WHAT THIS TASK INVOLVES:
Below are records; count the lines that hold the string "Some" and give only the count.

EXERCISE MATERIALS:
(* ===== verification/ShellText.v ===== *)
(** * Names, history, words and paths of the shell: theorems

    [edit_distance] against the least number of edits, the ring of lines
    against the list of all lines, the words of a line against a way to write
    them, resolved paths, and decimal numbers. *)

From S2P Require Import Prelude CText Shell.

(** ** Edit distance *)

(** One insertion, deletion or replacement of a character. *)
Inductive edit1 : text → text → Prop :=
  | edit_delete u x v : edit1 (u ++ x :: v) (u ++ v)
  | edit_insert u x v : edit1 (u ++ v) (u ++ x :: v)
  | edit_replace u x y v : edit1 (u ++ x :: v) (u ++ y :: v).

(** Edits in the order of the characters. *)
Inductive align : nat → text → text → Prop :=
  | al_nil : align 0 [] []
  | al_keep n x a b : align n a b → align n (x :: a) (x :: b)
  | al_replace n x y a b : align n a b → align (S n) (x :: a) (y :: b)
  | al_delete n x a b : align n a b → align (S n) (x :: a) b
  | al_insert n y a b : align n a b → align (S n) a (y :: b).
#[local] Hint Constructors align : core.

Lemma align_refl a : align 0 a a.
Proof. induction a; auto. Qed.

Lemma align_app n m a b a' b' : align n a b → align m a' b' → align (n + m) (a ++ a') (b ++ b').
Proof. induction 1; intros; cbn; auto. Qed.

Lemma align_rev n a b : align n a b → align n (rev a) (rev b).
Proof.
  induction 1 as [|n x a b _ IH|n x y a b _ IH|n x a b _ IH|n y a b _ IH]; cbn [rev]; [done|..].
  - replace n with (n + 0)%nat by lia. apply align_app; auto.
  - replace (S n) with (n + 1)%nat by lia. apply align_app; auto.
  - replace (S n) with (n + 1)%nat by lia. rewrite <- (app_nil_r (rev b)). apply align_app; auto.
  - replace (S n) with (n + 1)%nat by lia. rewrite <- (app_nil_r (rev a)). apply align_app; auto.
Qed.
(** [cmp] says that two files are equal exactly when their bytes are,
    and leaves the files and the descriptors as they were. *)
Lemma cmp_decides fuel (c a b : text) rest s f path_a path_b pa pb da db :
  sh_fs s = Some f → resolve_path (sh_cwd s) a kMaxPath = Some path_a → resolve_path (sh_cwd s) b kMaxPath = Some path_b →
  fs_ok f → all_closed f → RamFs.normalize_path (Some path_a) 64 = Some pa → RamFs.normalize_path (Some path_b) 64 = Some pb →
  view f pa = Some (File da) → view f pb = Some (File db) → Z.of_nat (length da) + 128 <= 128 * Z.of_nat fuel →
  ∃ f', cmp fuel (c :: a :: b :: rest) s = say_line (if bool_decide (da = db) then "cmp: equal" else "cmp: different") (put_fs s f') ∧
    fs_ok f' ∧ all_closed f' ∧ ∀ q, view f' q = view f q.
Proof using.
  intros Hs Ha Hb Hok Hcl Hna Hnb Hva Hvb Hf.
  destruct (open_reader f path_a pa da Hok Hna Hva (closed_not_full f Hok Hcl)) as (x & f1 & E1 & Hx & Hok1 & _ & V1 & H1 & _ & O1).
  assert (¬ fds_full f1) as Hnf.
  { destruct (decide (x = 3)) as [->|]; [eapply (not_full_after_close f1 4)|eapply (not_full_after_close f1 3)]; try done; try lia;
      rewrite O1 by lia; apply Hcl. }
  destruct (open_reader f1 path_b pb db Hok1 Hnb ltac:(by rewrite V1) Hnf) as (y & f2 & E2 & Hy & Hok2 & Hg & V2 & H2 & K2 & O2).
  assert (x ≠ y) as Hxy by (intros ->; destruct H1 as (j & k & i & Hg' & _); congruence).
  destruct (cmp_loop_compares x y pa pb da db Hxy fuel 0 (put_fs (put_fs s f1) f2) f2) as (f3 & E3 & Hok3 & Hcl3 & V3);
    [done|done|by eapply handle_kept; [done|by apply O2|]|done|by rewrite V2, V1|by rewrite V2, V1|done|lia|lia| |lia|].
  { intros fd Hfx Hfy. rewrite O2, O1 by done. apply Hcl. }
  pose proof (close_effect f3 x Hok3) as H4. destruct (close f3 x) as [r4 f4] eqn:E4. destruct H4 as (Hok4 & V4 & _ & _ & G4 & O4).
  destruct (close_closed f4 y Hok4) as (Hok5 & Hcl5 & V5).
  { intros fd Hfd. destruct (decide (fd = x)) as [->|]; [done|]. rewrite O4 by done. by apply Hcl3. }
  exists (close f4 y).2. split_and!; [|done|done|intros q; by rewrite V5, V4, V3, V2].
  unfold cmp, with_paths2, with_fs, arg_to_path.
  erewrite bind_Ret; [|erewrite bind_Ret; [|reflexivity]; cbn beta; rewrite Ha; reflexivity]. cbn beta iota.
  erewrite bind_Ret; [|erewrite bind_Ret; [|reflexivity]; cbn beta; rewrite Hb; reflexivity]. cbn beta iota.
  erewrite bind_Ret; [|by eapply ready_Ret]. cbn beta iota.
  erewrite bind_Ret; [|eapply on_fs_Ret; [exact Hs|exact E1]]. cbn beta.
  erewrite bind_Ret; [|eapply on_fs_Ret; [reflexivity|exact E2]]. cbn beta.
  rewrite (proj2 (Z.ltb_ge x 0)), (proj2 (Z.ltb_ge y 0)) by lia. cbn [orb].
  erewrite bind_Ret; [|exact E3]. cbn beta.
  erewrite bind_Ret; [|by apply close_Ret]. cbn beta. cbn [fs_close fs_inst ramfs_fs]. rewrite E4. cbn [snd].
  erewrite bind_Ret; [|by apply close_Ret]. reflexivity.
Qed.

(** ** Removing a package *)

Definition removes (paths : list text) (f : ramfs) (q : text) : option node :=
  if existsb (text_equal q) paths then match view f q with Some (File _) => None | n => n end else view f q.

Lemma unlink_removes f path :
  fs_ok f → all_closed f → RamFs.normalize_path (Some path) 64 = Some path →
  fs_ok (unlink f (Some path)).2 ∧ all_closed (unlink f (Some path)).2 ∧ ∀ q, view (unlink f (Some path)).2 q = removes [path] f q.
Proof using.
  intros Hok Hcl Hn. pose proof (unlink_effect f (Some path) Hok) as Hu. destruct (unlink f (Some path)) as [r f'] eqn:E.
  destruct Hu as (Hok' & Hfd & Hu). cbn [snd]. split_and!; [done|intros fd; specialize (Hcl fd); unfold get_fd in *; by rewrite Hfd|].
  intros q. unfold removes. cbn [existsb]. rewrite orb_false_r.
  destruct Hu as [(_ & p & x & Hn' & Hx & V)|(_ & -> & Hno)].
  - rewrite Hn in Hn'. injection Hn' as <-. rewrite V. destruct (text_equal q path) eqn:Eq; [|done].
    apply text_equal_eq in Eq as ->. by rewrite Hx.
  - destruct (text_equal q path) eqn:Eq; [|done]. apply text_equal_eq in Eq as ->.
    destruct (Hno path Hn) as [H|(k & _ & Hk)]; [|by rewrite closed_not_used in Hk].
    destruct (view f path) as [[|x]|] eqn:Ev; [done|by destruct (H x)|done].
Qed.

EXERCISE RESULT:
7